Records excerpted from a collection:
Content starts

(** What the scan of a cluster for free entries comes to. *)
Inductive Slots := SlotsFound (run_start : Z) | SlotsEnd (run_start : Z) | SlotsMore (run run_start : Z).
(** Entries from [off], the first being at [pos] of the directory. [kernel/filesystem/fat32.c: fat_find_slots 617-640] *)
Fixpoint slots_in (n : nat) (off pos : Z) (buf : list Z) (needed run run_start : Z) : option Slots :=
  match n with
  | O => Some (SlotsMore run run_start)
  | S n' =>
      b ← buf !!z off;
      if b =? 0x00 then Some (SlotsEnd (if run =? 0 then pos else run_start))
      else if b =? 0xE5 then
        let run_start := if run =? 0 then pos else run_start in
        let run := u32 (run + 1) in
        if run =? needed then Some (SlotsFound run_start)
        else slots_in n' (off + FAT_ENTRY) (pos + FAT_ENTRY) buf needed run run_start
      else slots_in n' (off + FAT_ENTRY) (pos + FAT_ENTRY) buf needed 0 run_start
  end.
(** Where the entries can go: found, or to be made room for; [None] after a failed read.
    [kernel/filesystem/fat32.c: fat_find_slots 604-643] *)
Fixpoint find_slots_loop (fuel : nat) (index dn fsp needed run run_start : Z) : M vol (option (bool * Z)) :=
  c ← on_fn dn (fat_cluster_at index);
  f ← fat32_at fsp;
  if c =? 0 then mret (Some (false, if run =? 0 then u64 (index * ft_cluster_bytes f) else run_start))
  else
    r ← on_vblk (ba_read (ft_dev f) (fat_lba f c) (ft_spc f));
    if negb (r.1 =? 0) then mret None
    else
      x ← lift (slots_in (Z.to_nat (ft_cluster_bytes f / FAT_ENTRY)) 0 (u64 (index * ft_cluster_bytes f)) r.2 needed run run_start);
      match x with
      | SlotsFound p => mret (Some (true, p))
      | SlotsEnd p => mret (Some (false, p))
      | SlotsMore run run_start =>
          match fuel with O => fail | S fuel' => find_slots_loop fuel' (u32 (index + 1)) dn fsp needed run run_start end
      end.
(** [kernel/filesystem/fat32.c: fat_find_slots] *)
Definition fat_find_slots (dn needed : Z) : M vol Z :=
  n ← fatnode dn;
  f ← fat32_at (fn_fs n);
  buf ← on_vmem (km_kmalloc (ft_cluster_bytes f));
  if buf =? 0 then mret (-1)
  else
    x ← find_slots_loop (S (Z.to_nat (ft_cluster_count f))) 0 dn (fn_fs n) needed 0 0;
    on_vmem (km_kfree buf);;
    match x with
    | None => mret (-1)
    | Some (true, p) => mret p
    | Some (false, p) =>
        rc ← on_fn dn (fat_extend (u32 (div_ceil (u64 (p + u32 (needed * FAT_ENTRY))) (ft_cluster_bytes f))) true);
        if negb (rc =? 0) then mret (-1) else mret (s64 p)
    end.

(** [fn] is the address of the node of the new entry. [kernel/filesystem/fat32.c: fat_add_entry] *)
Definition fat_add_entry (dir : Z) (name : str) (attr cluster size fn : Z) : M vol Z :=
  dn ← private_of dir;
  if (strlenZ name =? 0) || (Z.of_nat VFS_NAME_MAX <=? strlenZ name) then mret (-1)
  else
    m ← fat_make_short dir name;
    if negb (m.1 =? 0) then mret (-1)
    else
      let lfn_count := div_ceil (strlenZ name) FAT_LFN_CHARS in
      let total := lfn_count + 1 in
      pos ← fat_find_slots dn total;
      if pos <? 0 then mret (-1)
      else
        r ← on_clk clk_rtc_read;
        w ← on_fn dn (fat_io pos (name_entries name m.2 lfn_count attr cluster size r) (total * FAT_ENTRY) true);
        if negb (w.1 =? total * FAT_ENTRY) then mret (-1)
        else fatnode_upd fn (set_entry (u32 (u32 pos + lfn_count * FAT_ENTRY)) (u8 lfn_count) m.2);; mret 0.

Content ends

→ **Task to complete**
Reproduce every record above exactly.

→ **Answer to the problem**
(** What the scan of a cluster for free entries comes to. *)
Inductive Slots := SlotsFound (run_start : Z) | SlotsEnd (run_start : Z) | SlotsMore (run run_start : Z).
(** Entries from [off], the first being at [pos] of the directory. [kernel/filesystem/fat32.c: fat_find_slots 617-640] *)
Fixpoint slots_in (n : nat) (off pos : Z) (buf : list Z) (needed run run_start : Z) : option Slots :=
  match n with
  | O => Some (SlotsMore run run_start)
  | S n' =>
      b ← buf !!z off;
      if b =? 0x00 then Some (SlotsEnd (if run =? 0 then pos else run_start))
      else if b =? 0xE5 then
        let run_start := if run =? 0 then pos else run_start in
        let run := u32 (run + 1) in
        if run =? needed then Some (SlotsFound run_start)
        else slots_in n' (off + FAT_ENTRY) (pos + FAT_ENTRY) buf needed run run_start
      else slots_in n' (off + FAT_ENTRY) (pos + FAT_ENTRY) buf needed 0 run_start
  end.
(** Where the entries can go: found, or to be made room for; [None] after a failed read.
    [kernel/filesystem/fat32.c: fat_find_slots 604-643] *)
Fixpoint find_slots_loop (fuel : nat) (index dn fsp needed run run_start : Z) : M vol (option (bool * Z)) :=
  c ← on_fn dn (fat_cluster_at index);
  f ← fat32_at fsp;
  if c =? 0 then mret (Some (false, if run =? 0 then u64 (index * ft_cluster_bytes f) else run_start))
  else
    r ← on_vblk (ba_read (ft_dev f) (fat_lba f c) (ft_spc f));
    if negb (r.1 =? 0) then mret None
    else
      x ← lift (slots_in (Z.to_nat (ft_cluster_bytes f / FAT_ENTRY)) 0 (u64 (index * ft_cluster_bytes f)) r.2 needed run run_start);
      match x with
      | SlotsFound p => mret (Some (true, p))
      | SlotsEnd p => mret (Some (false, p))
      | SlotsMore run run_start =>
          match fuel with O => fail | S fuel' => find_slots_loop fuel' (u32 (index + 1)) dn fsp needed run run_start end
      end.
(** [kernel/filesystem/fat32.c: fat_find_slots] *)
Definition fat_find_slots (dn needed : Z) : M vol Z :=
  n ← fatnode dn;
  f ← fat32_at (fn_fs n);
  buf ← on_vmem (km_kmalloc (ft_cluster_bytes f));
  if buf =? 0 then mret (-1)
  else
    x ← find_slots_loop (S (Z.to_nat (ft_cluster_count f))) 0 dn (fn_fs n) needed 0 0;
    on_vmem (km_kfree buf);;
    match x with
    | None => mret (-1)
    | Some (true, p) => mret p
    | Some (false, p) =>
        rc ← on_fn dn (fat_extend (u32 (div_ceil (u64 (p + u32 (needed * FAT_ENTRY))) (ft_cluster_bytes f))) true);
        if negb (rc =? 0) then mret (-1) else mret (s64 p)
    end.

(** [fn] is the address of the node of the new entry. [kernel/filesystem/fat32.c: fat_add_entry] *)
Definition fat_add_entry (dir : Z) (name : str) (attr cluster size fn : Z) : M vol Z :=
  dn ← private_of dir;
  if (strlenZ name =? 0) || (Z.of_nat VFS_NAME_MAX <=? strlenZ name) then mret (-1)
  else
    m ← fat_make_short dir name;
    if negb (m.1 =? 0) then mret (-1)
    else
      let lfn_count := div_ceil (strlenZ name) FAT_LFN_CHARS in
      let total := lfn_count + 1 in
      pos ← fat_find_slots dn total;
      if pos <? 0 then mret (-1)
      else
        r ← on_clk clk_rtc_read;
        w ← on_fn dn (fat_io pos (name_entries name m.2 lfn_count attr cluster size r) (total * FAT_ENTRY) true);
        if negb (w.1 =? total * FAT_ENTRY) then mret (-1)
        else fatnode_upd fn (set_entry (u32 (u32 pos + lfn_count * FAT_ENTRY)) (u8 lfn_count) m.2);; mret 0.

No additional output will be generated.